A blog about business travel - reflections and recommendations about business destinations around the globe. Led by our some-time correspondent Nick Hood, the executive chairman of restructuring specialists Begbies Traynor.

A Traveller's Tale: No recession woes for Australia   

Without our addiction to risk, the Aussie government was hardly touched by the downturn.

Arriving in Sydney from the deep economic depression of the Eurozone was a refreshing but curious transition. Not only to the sunny uplands of financial rectitude, but also to a place sheltered from the recessionary storm by an accident of geography and geology.

Having an abundance of some of the word’s most sought after minerals, notably iron ore, and being located as the nearest and most convenient supplier of these riches to the world’s most rapidly growing major economy, China, has stood Australia in very good stead in recent years.

Add in a robust banking system with almost no involvement in the fantasy land of derivatives, sub-prime loans and addiction to risk, and you have the exception that proves most of the rules of the current financial game. Unemployment is a miserly 5% and government debt is only a fraction of the levels endemic throughout Europe.  Business investment is growing strongly. Australia boasts four of the top ten most financially secure banks in the world, according to one credit rating agency.

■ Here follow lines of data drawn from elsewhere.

(* ===== verification/CommandLines.v ===== *)
(** * Command lines written and read back

    What [build_engine_argv] and [build_vision_argv] write and [_port_from], [_slug_from] and
    the adoption check read: numbers, words and paths, through the text of a command line. *)
From Stdlib Require Import Ascii.
From S2P Require Import Prelude Effects Instances Engines.
Open Scope Z_scope.

(** ** Text as characters *)

Lemma chars_app a b : chars (a +:+ b) = chars a ++ chars b.
Proof. induction a as [|c a IH]; simpl; [done|]. by rewrite IH. Qed.
Lemma text_chars s : text (chars s) = s.
Proof. apply String.string_of_list_ascii_of_string. Qed.
Lemma chars_inj a b : chars a = chars b → a = b.
Proof. intros H. by rewrite <- (text_chars a), <- (text_chars b), H. Qed.
Lemma chars_text l : chars (text l) = l.
Proof. apply String.list_ascii_of_string_of_list_ascii. Qed.

(** ** Substrings *)

Lemma prefix_app a b : String.prefix a (a +:+ b) = true.
Proof. induction a as [|c a IH]; simpl; [by destruct b|]. destruct (ascii_dec c c); [done|congruence]. Qed.
Lemma contains_here x b : contains x (x +:+ b) = true.
Proof. pose proof (prefix_app x b) as H. destruct (x +:+ b); cbn [contains]; by rewrite H. Qed.
Lemma contains_later x a b : contains x b = true → contains x (a +:+ b) = true.
Proof. intros H. induction a as [|c a IH]; simpl; [done|]. by rewrite IH, orb_true_r. Qed.
Lemma prefix_grows x y b : String.prefix x y = true → String.prefix x (y +:+ b) = true.
Proof.
  revert y. induction x as [|c x IH]; intros y H; [by destruct (y +:+ b)|].
  destruct y as [|c' y]; [done|]. simpl in *. destruct (ascii_dec c c'); [by apply IH|done].
Qed.
Lemma contains_grows x y b : contains x y = true → contains x (y +:+ b) = true.
Proof.
  induction y as [|c y IH]; intros H.
  - simpl in H. rewrite orb_false_r in H. destruct x; [by destruct b|done].
  - cbn [contains] in H. apply orb_true_iff in H as [H|H].
    + apply (prefix_grows x (String c y) b) in H. simpl in *. by rewrite H.
    + simpl. by rewrite IH, orb_true_r.
Qed.
Lemma contains_join x y parts : y ∈ parts → contains x y = true → contains x (join " " parts) = true.
Proof.
  unfold join. intros Hin Hxy. induction parts as [|z parts IH]; [by apply elem_of_nil in Hin|].
  apply elem_of_cons in Hin as [<-|Hin].
  - destruct parts as [|w parts]; simpl; [done|by apply contains_grows].
  - destruct parts as [|w parts]; [by apply elem_of_nil in Hin|].
    change (contains x (z +:+ (" " +:+ String.concat " " (w :: parts))) = true).
    by apply contains_later, contains_later, IH.
Qed.
Lemma contains_refl x : contains x x = true.
Proof.
  replace x with (x +:+ "")%string at 2; [apply contains_here|].
  apply chars_inj. by rewrite chars_app, app_nil_r.
Qed.

(** ** Splitting *)

Lemma split_on_app sep w a c b :
  forallb (negb ∘ sep) a = true → sep c = true →
  split_on sep w (a ++ c :: b) = (rev w ++ a) :: split_on sep [] b.
Proof.
  revert w. induction a as [|x a IH]; intros w Ha Hc; simpl in *.
  - by rewrite Hc, app_nil_r.
  - apply andb_true_iff in Ha as [Hx Ha]. apply negb_true_iff in Hx. rewrite Hx, IH by done.
    simpl. by rewrite <- app_assoc.
Qed.
Lemma split_on_end sep w a : forallb (negb ∘ sep) a = true → split_on sep w a = [rev w ++ a].
Proof.
  revert w. induction a as [|x a IH]; intros w Ha; simpl in *; [by rewrite app_nil_r|].
  apply andb_true_iff in Ha as [Hx Ha]. apply negb_true_iff in Hx. rewrite Hx, IH by done.
  simpl. by rewrite <- app_assoc.
Qed.
Lemma split_on_last sep w a c b :
  sep c = true → ∃ l, split_on sep w (a ++ c :: b) = l ++ split_on sep [] b.
Proof.
  intros Hc. revert w. induction a as [|x a IH]; intros w; simpl.
  - rewrite Hc. by exists [rev w].
  - destruct (sep x); [|apply IH]. destruct (IH []) as [l ->]. by exists (rev w :: l).
Qed.

(** A word of a command line: not empty, no white space. *)
Definition word (s : string) : bool := nonempty (chars s) && forallb (negb ∘ is_space) (chars s).

Lemma split_join parts : forallb word parts = true → split (join " " parts) = parts.
Proof.
  unfold split, join. induction parts as [|x parts IH]; [done|]. simpl forallb.
  intros [Hx Hp]%andb_true_iff. unfold word in Hx. apply andb_true_iff in Hx as [Hne Hx].
  assert (Hx' : chars x ≠ []) by (by destruct (chars x)).
  destruct parts as [|y parts].
  - simpl. rewrite split_on_end by done. simpl. rewrite filter_cons_True by done. simpl.
    by rewrite text_chars.
  - change (String.concat " " (x :: y :: parts)) with (x +:+ (" " +:+ String.concat " " (y :: parts)))%string.
    rewrite !chars_app. simpl (chars " "). cbn [app].
    rewrite (split_on_app is_space [] (chars x) " "%char) by done.
    rewrite filter_cons_True by done. rewrite fmap_cons, IH by done. simpl. by rewrite text_chars.
Qed.

Lemma path_name_child root name :
  forallb (negb ∘ Ascii.eqb "/") (chars name) = true → name ≠ ""%string → name ≠ "."%string →
  path_name (root +:+ "/" +:+ name) = name.
Proof.
  intros Hs Hne Hdot. unfold path_name. rewrite !chars_app. simpl (chars "/"). cbn [app].
  destruct (split_on_last (Ascii.eqb "/") [] (chars root) "/"%char (chars name)) as [l ->]; [done|].
  rewrite split_on_end by done. rewrite filter_app, filter_cons_True.
  - simpl. rewrite filter_nil, fmap_app. simpl. rewrite last_snoc. simpl. apply text_chars.
  - split; intros H.
    + apply Hne, chars_inj. simpl in *. done.
    + apply Hdot, chars_inj. simpl in *. done.
Qed.

(** ** Numbers *)

Lemma digit_pretty x : (x < 10)%N → digit (pretty_N_char x) = Some (Z.of_N x).
Proof.
  intros Hx. assert (x = 0 ∨ x = 1 ∨ x = 2 ∨ x = 3 ∨ x = 4 ∨ x = 5 ∨ x = 6 ∨ x = 7 ∨ x = 8 ∨ x = 9)%N
    as Hc by lia. by destruct Hc as [->|[->|[->|[->|[->|[->|[->|[->|[->| ->]]]]]]]]].
Qed.
(** The digits of [x] before [s] read as [x] and then [s]. *)
Lemma digits_pretty_go x s b :
  (0 < x)%N → digits 0 b (chars (pretty_N_go x s)) = digits (Z.of_N x) true (chars s).
Proof.
  revert s b. induction (N.lt_wf_0 x) as [x _ IH]; intros s b Hx.
  rewrite pretty_N_go_step by done.
  assert (Hmod : (x mod 10 < 10)%N) by (by apply N.mod_lt).
  pose proof (N.div_mod x 10 ltac:(done)) as Hdm.
  destruct (decide (0 < x / 10)%N) as [Hq|Hq].
  - rewrite IH; [|by apply N.div_lt|done]. cbn [chars digits]. rewrite digit_pretty by done. f_equal. lia.
  - replace (x / 10)%N with 0%N by lia. rewrite pretty_N_go_0. cbn [chars digits].
    rewrite digit_pretty by done. f_equal. lia.
Qed.
Lemma digits_pretty x : digits 0 false (chars (pretty x)) = Some (Z.of_N x).
Proof.
  unfold pretty, pretty_N. case_decide as Hx; [by subst|]. rewrite digits_pretty_go by lia. done.
Qed.
(** [int(str(n)) == n] *)
Lemma py_int_pretty (z : Z) : py_int (pretty z) = Some z.
Proof.
  unfold pretty, pretty_Z. destruct z as [|p|p]; [done| |].
  - pose proof (digits_pretty (Npos p)) as Hd. unfold py_int. change (pretty p) with (pretty (Npos p)).
    destruct (chars (pretty (Npos p))) as [|c l] eqn:E; [done|].
    destruct (Ascii.eqb_spec c "-") as [->|]; [done|]. destruct (Ascii.eqb_spec c "+") as [->|]; [done|].
    by rewrite Hd.
  - unfold py_int. rewrite chars_app. simpl (chars "-"). cbn [app].
    change (Ascii.eqb "-" "-") with true. cbv iota. change (pretty p) with (pretty (Npos p)).
    by rewrite (digits_pretty (Npos p)).
Qed.

Lemma digits_word acc b l n : digits acc b l = Some n → forallb (negb ∘ is_space) l = true.
Proof.
  revert acc b. induction l as [|c l IH]; intros acc b H; [done|]. simpl in *. apply andb_true_iff.
  destruct (digit c) eqn:Hd.
  - split; [|by eapply IH]. unfold digit in Hd. case_match; [|done]. guards.
    unfold compose, is_space. apply negb_true_iff. apply orb_false_iff. split; apply andb_false_iff; right; apply Nat.leb_gt; lia.
  - destruct (b && Ascii.eqb c "_") eqn:Hc; [|done]. apply andb_true_iff in Hc as [_ ->%Ascii.eqb_eq].
    split; [done|by eapply IH].
Qed.
Lemma py_int_word s n : py_int s = Some n → word s = true.
Proof.
  unfold py_int, word. destruct (chars s) as [|c l] eqn:E; [done|]. intros H. cbn [nonempty andb].
  destruct (Ascii.eqb_spec c "-") as [->|].
  { apply fmap_Some in H as (k & H & _). simpl. by eapply digits_word. }
  destruct (Ascii.eqb_spec c "+") as [->|]; [simpl; by eapply digits_word|]. by eapply digits_word.
Qed.
Lemma pretty_word (z : Z) : word (pretty z) = true.
Proof. eapply py_int_word, py_int_pretty. Qed.

(** ** Slugs *)

Lemma slug_pattern_chars s : slug_pattern s = true → forallb slug_char s = true.
Proof.
  unfold slug_pattern. intros H. apply existsb_exists in H as (i & _ & H). guards.
  rewrite <- (take_drop i s), forallb_app. apply andb_true_iff. split; [done|].
  rewrite <- (take_drop 2 (drop i s)), forallb_app, drop_drop.
  match goal with H : take 2 _ = _ |- _ => rewrite H end. by apply andb_true_iff.
Qed.
Lemma valid_slug_chars slug :
  is_valid_slug slug = true → forallb (λ c, slug_char c || Ascii.eqb c "010") (chars slug) = true.
Proof.
  assert (Hw : ∀ l, forallb slug_char l = true → forallb (λ c, slug_char c || Ascii.eqb c "010") l = true).
  { intros l. rewrite !forallb_forall. intros H x Hx. by rewrite H. }
  unfold is_valid_slug. intros [H|H]%orb_true_iff; [by apply Hw, slug_pattern_chars|].
  destruct (rev (chars slug)) as [|c front] eqn:E; [done|]. guards.
  replace (chars slug) with (rev front ++ [c]).
  - rewrite forallb_app. apply andb_true_iff. split; [by apply Hw, slug_pattern_chars|]. simpl.
    match goal with H : Ascii.eqb _ _ = true |- _ => rewrite H end. by rewrite orb_true_r.
  - change (rev (c :: front) = chars slug). by rewrite <- E, rev_involutive.
Qed.
(** A slug names a direct child: it has no separator and is not the directory itself. *)
Lemma valid_slug_child slug :
  is_valid_slug slug = true →
  forallb (negb ∘ Ascii.eqb "/") (chars slug) = true ∧ slug ≠ ""%string ∧ slug ≠ "."%string.
Proof.
  intros H. split_and!; [|by intros ->..].
  apply valid_slug_chars in H. rewrite forallb_forall in H |- *. intros x Hx. specialize (H x Hx).
  unfold compose. apply negb_true_iff. destruct (Ascii.eqb_spec "/" x) as [<-|]; done.
Qed.

(** What a scan reads of a command line: from any command line in which the flags
    stand before their values for the first time, and no word has white space, the port and
    the slug that were written are read back. *)
Lemma port_read argv port :
  forallb word argv = true → after "--port" argv = Some (pretty port) → _port_from (join " " argv) = port.
Proof. intros Hw Ha. unfold _port_from. rewrite split_join by done. rewrite Ha. simpl. by rewrite py_int_pretty. Qed.
Lemma slug_read cf argv slug path :
  forallb word argv = true → path_for cf slug = Ok path → after "--model" argv = Some path →
  _slug_from (join " " argv) (cf_store_root cf) = Some slug.
Proof.
  intros Hw Hp Ha. unfold _slug_from. rewrite split_join by done. rewrite Ha. simpl.
  unfold path_for in Hp. inv_ok. guards. rewrite prefix_app.
  destruct (valid_slug_child slug) as (? & ? & ?); [done|]. by rewrite path_name_child.
Qed.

There is some indication that consumer confidence is recovering from a temporary blip brought on by uncertainty about the timing of the forthcoming general election, now called for next month.

So almost the only clouds on the otherwise sunny wintry horizon are inflation, rising interest rates and much nervousness about one of only two housing bubbles around the globe which has yet to burst (the other being in China).  The Economist’s latest survey of global house prices awards Australia the dubious accolade of having the most over-valued housing in the developed world, based on the relationship to rental values.

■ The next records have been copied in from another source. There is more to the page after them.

Lemma argv_model : after "--model" argv = Some path.
Proof using Hplain Hpath Hargv.
  destruct (engine_argv_shape _ _ _ _ _ _ Hargv) as (command & options & template & -> & Hc & _).
  apply after_found. apply plain_not_in; [by apply command_plain|]. by unfold FLAGS; set_solver.
Qed.
Lemma argv_port : after "--port" argv = Some (pretty port).
Proof using Hplain Hpath Hargv.
  destruct (engine_argv_shape _ _ _ _ _ _ Hargv) as (command & options & template & -> & Hc & _).
  replace (command ++ ["--model"; path; "--host"; cf_address cf; "--port"; pretty port]%string
             ++ options ++ template ++ _)
    with ((command ++ ["--model"; path; "--host"; cf_address cf]%string) ++ "--port"%string :: pretty port
             :: (options ++ template ++ match adapter with
                  | Some a => if same (rq_backend q) MLX_VLM then [] else ["--adapter-path"%string; a]
                  | None => [] end)) by by rewrite <- app_assoc.
  apply after_found. rewrite elem_of_app, !elem_of_cons.
  assert (Hf : "--port"%string ∈ FLAGS) by (unfold FLAGS; set_solver).
  pose proof (plain_not_in _ _ (command_plain _ Hc) Hf).
  pose proof (plain_ne _ _ (path_plain _ _ _ Hpath) Hf). pose proof (plain_ne _ _ (pl_address _ _ Hplain) Hf).
  intros [?|[?|[?|[?|[?|?%elem_of_nil]]]]]; congruence.
Qed.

Commentators are also niggling away at tales of credit rationing starving small businesses of working capital, just as the wholesale cost of bank funding is escalating to levels which are expected to prompt at least two further interest rate rises in 2010. SME’s are less able to negotiate competitive pricing for their facilities, which makes them far more vulnerable to this upward cost pressure than their larger corporate cousins.

Despite these minor negatives, the glamorous Quay restaurant with its spectacular views of the Sydney Opera House in one direction and the Harbour Bridge in the other seems to have no problem filling all its tables. Even at A$155 per head (nearly £100) for a four course gourmet extravaganza, washed down by top-priced Aussie wines.

Hotels were largely full, as was the flight from Hong Kong, a stark contrast to the two thirds empty planes plying the previously bustling Transatlantic route between London and New York. The air corridor linking Sydney and Melbourne is now the busiest passenger route in the world.

And if there was any doubt that the luck of the Irish has migrated down under, what other government would find a A$5bn revenue windfall hidden away in its books, just after having to concede tax reductions of almost exactly the same magnitude to its vital mining industry and only a few weeks before facing its electorate? The UK’s new Coalition Government can only dream of such good fortune.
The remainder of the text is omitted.